Until now, China's rise has been seen in largely virtuous terms: it has led to falling consumer prices in North America and Europe, while providing an enormous investment opportunities for western and Japanese firms. The voices of the losers - those in the west who have suffered from Chinese competition - have mostly been drowned out. But as that competition grows, the demand for protection is likely to grow louder and, ultimately, prove irresistible, as James Kynge argues in his book China Shakes the World. Over the past year, protectionist demands on both sides of the Atlantic have grown more numerous.

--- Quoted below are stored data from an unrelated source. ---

(* ===== verification/PublicIp.v ===== *)
(** * Stable outbound addresses
    (src/openstack_platform/controller/public_ip_service.py)

    The reservation of a floating address for an application, its handover to the
    accepted worker, and its release.  [PublicIPService.mutate] runs the three
    under the application's lock, inside a journaled operation; before every
    mutation of the provider the reservation records what is about to happen. *)

From S2P Require Import Prelude Regex Json JsonParse Clock Validation Runtime Sql Schema StorageCapacity Operations.
From S2P Require Import StorageContract DeploymentConfig Applications NomadJobs Service Rollout OpenStack IpAddress FloatingIp.

(** ** The row *)

Definition ip_of (application_id : string) (r : FloatingIp) : bool := String.eqb (fi_application_id r) application_id.

Definition get (application_id : string) : DB (option Reservation) :=
  identifier ← lift (uuid application_id);
  row ← fetchone (ip_of identifier);
  mret (fi_record <$> row).

Definition reservation_row (application_id : string) (r : Reservation) : FloatingIp :=
  {| fi_application_id := application_id; fi_floating_ip_id := re_floating_ip_id r; fi_record := r |}.

Definition _save (application_id : string) (r : Reservation) : DB unit :=
  transaction (upsert (ip_of application_id) (reservation_row application_id r)
    (fun _ => reservation_row application_id r)).

Definition _forget (application_id : string) : DB unit :=
  transaction (Sql.delete (ip_of application_id)).

(** [record_json]: what the column holds, with [sort_keys] *)
Definition phase_text (p : ip_phase) : string :=
  match p with
  | ip_allocating => "allocating" | ip_reserved => "reserved" | ip_assigning => "assigning" | ip_active => "active"
  | ip_releasing => "releasing" | ip_detached => "detached" | ip_deleting => "deleting"
  end.

Definition binding_document (b : Binding) : json := JObj [
  ("slot_id", JStr (ws_slot_id (bi_slot b))); ("slug", JStr (ws_slug (bi_slot b)));
  ("server_id", JStr (ws_server_id (bi_slot b))); ("server_name", JStr (ws_server_name (bi_slot b)));
  ("port_id", JStr (ws_port_id (bi_slot b))); ("port_name", JStr (ws_port_name (bi_slot b)));
  ("fixed_ip", JStr (bi_fixed_ip b))].
(** Before a worker is created or deleted: an open creation is resolved, and a
    new one is recorded. *)
Definition prepare_slot (action slot : string) (args : dict) (deadline : Z) (r : PortRecord) : Svc PortRecord :=
  if one_of_words ["app.worker.create"; "app.worker.delete"] action then
    r ← (if po_worker_create_pending r then
           slug ← lift (item "slug" args);
           _ ← observe_slot slot [("applicationId", JStr slot); ("slug", slug)] deadline;
           fresh ← db (get (po_application_id r));
           match fresh with Some f => mret f | None => raise AssertionError end
         else mret r : Svc PortRecord);
    if String.eqb action "app.worker.create" then
      let r := with_worker (po_worker_slot_id r) true r in
      _ ← db (_save r); mret r
    else mret r
  else mret r.

Definition call_slot (action slot : string) (args : dict) (deadline : Z) (selected : option PortRecord) : Svc dict :=
  match selected with
  | Some r =>
      carried ← carry r args;
      prepared ← prepare_slot action slot carried deadline r;
      carried_call action slot carried deadline (Some prepared)
  | None => carried_call action slot args deadline None
  end.

(** [call] for one slot of a bounded cleanup *)
Definition call_single (slot : string) (args : dict) (deadline : Z) : Svc dict :=
  rows ← db (select (bears "app.worker.delete" slot args));
  call_slot "app.worker.delete" slot args deadline (fp_record <$> head rows).

Fixpoint call_each (args : dict) (deadline : Z) (slots : list string) : Svc (list dict) :=
  match slots with
  | [] => mret []
  | slot :: rest =>
      result ← call_single slot (dict_set "single" (JBool true) (dict_set "applicationId" (JStr slot) args)) deadline;
      others ← call_each args deadline rest;
      mret (result :: others)
  end.

Definition worker_helper : Caller := fun action args deadline =>
  if one_of_words worker_actions action then
    slot ← lift (text_item "applicationId" args);
    rows ← db (select (bears action slot args));
    match rows with
    | [] => call_slot action slot args deadline None
    | r :: _ =>
        let owner := po_application_id (fp_record r) in
        if String.eqb action "app.worker.delete" && String.eqb slot owner && negb (is_single args) then
          slots ← lift (slots_of owner);
          results ← call_each args deadline slots;
          _ ← require (forallb (fun result => is_true (refs_get "absent" result)) results)
                (ApplicationError "bounded worker-slot cleanup was not confirmed");
          lift (match results with x :: _ => Ok x | [] => Raise IndexError end)
        else call_slot action slot args deadline (Some (fp_record r))
    end
  else caller action args deadline.
End WorkerHelper.

(** ** Uses of a reservation *)

Fixpoint predecessors_absent (caller : Caller) (slug : string) (deadline : Z) (slots : list string) : Svc unit :=
  match slots with
  | [] => mret tt
  | slot :: rest =>
      result ← caller "app.worker.observe" [("applicationId", JStr slot); ("slug", JStr slug)] deadline;
      _ ← require (is_true (refs_get "absent" result))
            (ValidationError "retained primary port requires every predecessor worker absent");
      predecessors_absent caller slug deadline rest
  end.

Definition bind_worker (caller : Caller) (application_id slot_id : string) (deadline : Z) : Svc unit :=
  record ← db (get application_id);
  match record with
  | None => mret tt
  | Some r =>
      _ ← lift (helper_identity r);
      slots ← lift (slots_of application_id);
      _ ← require (one_of_words slots slot_id)
            (DriftError "retained port target is outside application worker slots");
      if bool_decide (po_worker_slot_id r = Some slot_id) then mret tt else
      current ← db (get_application application_id);
      match current with
      | None => raise AssertionError
      | Some a =>
          _ ← predecessors_absent caller (app_slug a) deadline slots;
          db (_save (with_worker (Some slot_id) (po_worker_create_pending r) r))
      end
  end.

Definition require_maintenance (application_id : string) : DB unit :=
  record ← get application_id;
  match record with
  | None => mret tt
  | Some r =>
      _ ← lift (helper_identity r);
      current ← get_application application_id;
      require (match current with Some a => negb (app_desired_running a) | None => false end)
        (ValidationError "retained primary port replacement requires disable first; rolling overlap is unsupported")
  end.

Section FixedIP.
Context (platform : PlatformConfig) (process_seconds : Z).

(** [uuid(record["port_id"])] is the provider's; it refuses [None]. *)
Definition shown_port (deadline : Z) (r : PortRecord) : Svc dict :=
  identifier ← lift (uuid (opt_text (po_port_id r)));
  FixedIp.show deadline identifier.
(* ===== verification/PublicIpSpec.v ===== *)
(** * Properties of stable outbound addresses

    No mutation of the provider without the intent on record; what a handover and
    a release that return have confirmed; and the outcome an exception leaves. *)

From S2P Require Import Prelude Regex Json JsonParse Clock Validation Runtime Sql Schema StorageCapacity Operations.
From S2P Require Import OperationsSpec AdmissionSpec StorageContract DeploymentConfig Applications ApplicationsSpec.
From S2P Require Import Sizing NomadJobs Service Rollout RolloutSpec StorageLimits StorageLimitsSpec.
From S2P Require Import OpenStack OpenStackSpec IpAddress FloatingIp PublicIp.

(** ** The column [record_json] holds the reservation. *)

Lemma get_canonical k d : refs_get k (sort_items (map (fun kv => (kv.1, canonical kv.2)) d)) = canonical (refs_get k d).
Proof. unfold refs_get. rewrite dict_get_canonical. by destruct (dict_get k d). Qed.

Lemma phase_read p : phase_of_text (phase_text p) = Some p.
Proof. by destruct p. Qed.

Lemma binding_read b : read_binding (canonical (binding_document b)) = Some b.
Proof.
  unfold binding_document. cbn [canonical read_binding]. rewrite !get_canonical. by destruct b as [[]].
Qed.

Lemma optional_read {A} (f : A -> json) (g : json -> option A) o : (forall a, f a <> JNull /\ canonical (f a) <> JNull) ->
  (forall a, g (canonical (f a)) = Some a) -> read_opt g (canonical (opt_json f o)) = Some o.
Proof.
  intros Hn Hg. destruct o as [a|]; [|done]. destruct (Hn a) as [_ N]. specialize (Hg a). simpl.
  unfold read_opt. destruct (canonical (f a)); [done|by rewrite Hg..].
Qed.

Lemma record_read r : canonical (re_description r) = re_description r ->
  read_record (canonical (record_document r)) = Some r.
Proof.
  intros Hd. unfold record_document. cbn [canonical read_record]. rewrite !get_canonical.
  assert (T : forall o, read_opt read_text (canonical (opt_json JStr o)) = Some o) by (intros; by apply optional_read).
  assert (B : forall o, read_opt read_binding (canonical (opt_json binding_document o)) = Some o).
  { intros. apply optional_read; [done|apply binding_read]. }
  destruct r as [a b c ip address d e p port pending]. cbn [re_description] in Hd.
  cbn -[canonical read_opt opt_json phase_of_text phase_text]. rewrite !T, !B, Hd.
  cbn [canonical read_text mbind option_bind]. by rewrite phase_read.
Qed.

Lemma optional_encodable {A} (f : A -> json) o : (forall a, encodable (f a)) -> encodable (opt_json f o).
Proof. by destruct o; simpl. Qed.

Lemma binding_encodable b : encodable (binding_document b).
Proof. apply encodable_obj. split; [refine (bool_decide_unpack _ _); by vm_compute|]. by repeat constructor. Qed.

(** What [_save] writes, [get] reads. *)
Lemma record_round_trip r : encodable (re_description r) -> canonical (re_description r) = re_description r ->
  loads (dumps (record_document r)) ≫= read_record = Some r.
Proof.
  intros He Hd. rewrite loads_dumps; [by apply record_read|]. apply encodable_obj.
  split; [refine (bool_decide_unpack _ _); by vm_compute|]. pose proof binding_encodable.
  repeat constructor; simpl; auto; by apply optional_encodable.
Qed.

(** ** Reads

    Whatever relation reading the clock and asking for reads preserves, the
    observations of the provider preserve. *)

Section Reads.
Context (R : World -> World -> Prop) `{!PreOrder R} (Hclock : preserves R monotonic)
  (Hread : forall args t, is_read args = true -> preserves R (command_runner args t)).
Context (platform : PlatformConfig) (deadline : Z).

Ltac observing := reading R Hclock Hread.

Lemma verify_reads : preserves R (verify platform deadline).
Proof. unfold verify, _bounds. observing. apply (project_reads R Hclock Hread). Qed.
Lemma show_reads i : preserves R (show platform deadline i).
Proof. unfold show. observing. Qed.
Lemma rows_reads rows : forall seen, preserves R (show_rows platform deadline rows seen).
Proof. induction rows as [|row rows IH]; simpl; observing. apply show_reads. Qed.
Lemma inventory_reads : preserves R (inventory platform deadline).
Proof. unfold inventory. observing. apply rows_reads. Qed.
Lemma network_reads i : preserves R (network deadline i).
Proof. unfold network. observing. Qed.
Lemma worker_reads : preserves R (worker_network platform deadline).
Proof. unfold worker_network. observing. Qed.
Lemma subnets_reads w l : forall found, preserves R (ipv4_subnets deadline w l found).
Proof. induction l as [|v l IH]; simpl; observing. Qed.
Lemma connected_reads r w l : preserves R (connected_subnets platform deadline r w l).
Proof. induction l as [|v l IH]; simpl; observing. Qed.
Lemma routers_reads n w ips l : preserves R (matching_routers platform deadline n w ips l).
Proof. induction l as [|v l IH]; simpl; observing. apply connected_reads. Qed.
Lemma plan_reads n b : preserves R (plan platform deadline n b).
Proof.
  unfold plan. observing; [apply verify_reads|apply network_reads|apply worker_reads|apply inventory_reads
                        |apply subnets_reads|apply routers_reads].
Qed.
Lemma ingress_reads g i l : preserves R (no_direct_ingress platform deadline g i l).
Proof. induction l as [|v l IH]; simpl; observing. Qed.
Lemma security_reads g : preserves R (security platform deadline g).
Proof. unfold security. observing; apply ingress_reads. Qed.
Lemma port_reads s e : preserves R (port platform deadline s e).
Proof. unfold port. observing; [apply worker_reads|apply security_reads]. Qed.
Lemma reobserve_reads r : preserves R (reobserve platform deadline r).
Proof. unfold reobserve. observing. apply show_reads. Qed.
Lemma prove_reads b : preserves R (prove_binding platform deadline b).
Proof. unfold prove_binding. destruct b; observing. apply port_reads. Qed.
End Reads.

(** ** The protocol *)

Definition reservation_at (application_id : string) (d : Db) : option Reservation :=
  fi_record <$> List.find (ip_of application_id) (application_floating_ips d).

(** The last request was to show the address recorded, and the answer was the
    recorded address with the property [P]. *)
Definition seen (r : Reservation) (P : dict -> Prop) (w : World) : Prop :=
  exists i t earlier result value,
    re_floating_ip_id r = Some i
    /\ w_requests w = Command ["floating"; "ip"; "show"; i; "--format"; "json"] t :: earlier
    /\ w_command w (w_requests w) = Ok result /\ decoded result = Ok (JObj value)
    /\ recorded value r = true /\ P value.

(** ... on this port, or free *)
Definition just_seen (r : Reservation) (on : option Binding) : World -> Prop :=
  seen r (fun value => _association value on = true).

Definition creates : World -> nat := asked_for ["floating"; "ip"; "create"].

Abbreviation no_create := (not_asked ["floating"; "ip"; "create"]).

Section Protocol.
Context (platform : PlatformConfig) (application_id : string) (w0 : World).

The irony of Doha is that it is being killed by western disinterest in the face of the growing power of the developing world. The rise of China and, to a lesser extent India, is likely to be accompanied by a parallel irony. The west, which has been the traditional defender of free trade - because free trade always favours the most powerful and advanced economies - is likely to run for cover and put up protectionist barriers, unable to cope with the political, social and economic implications of the rise of China. In a sense, the death of Doha is a dress rehearsal, albeit an early one, for the end of globalisation. And those who bury it will be those who designed it and proselytised for it - the US and Europe.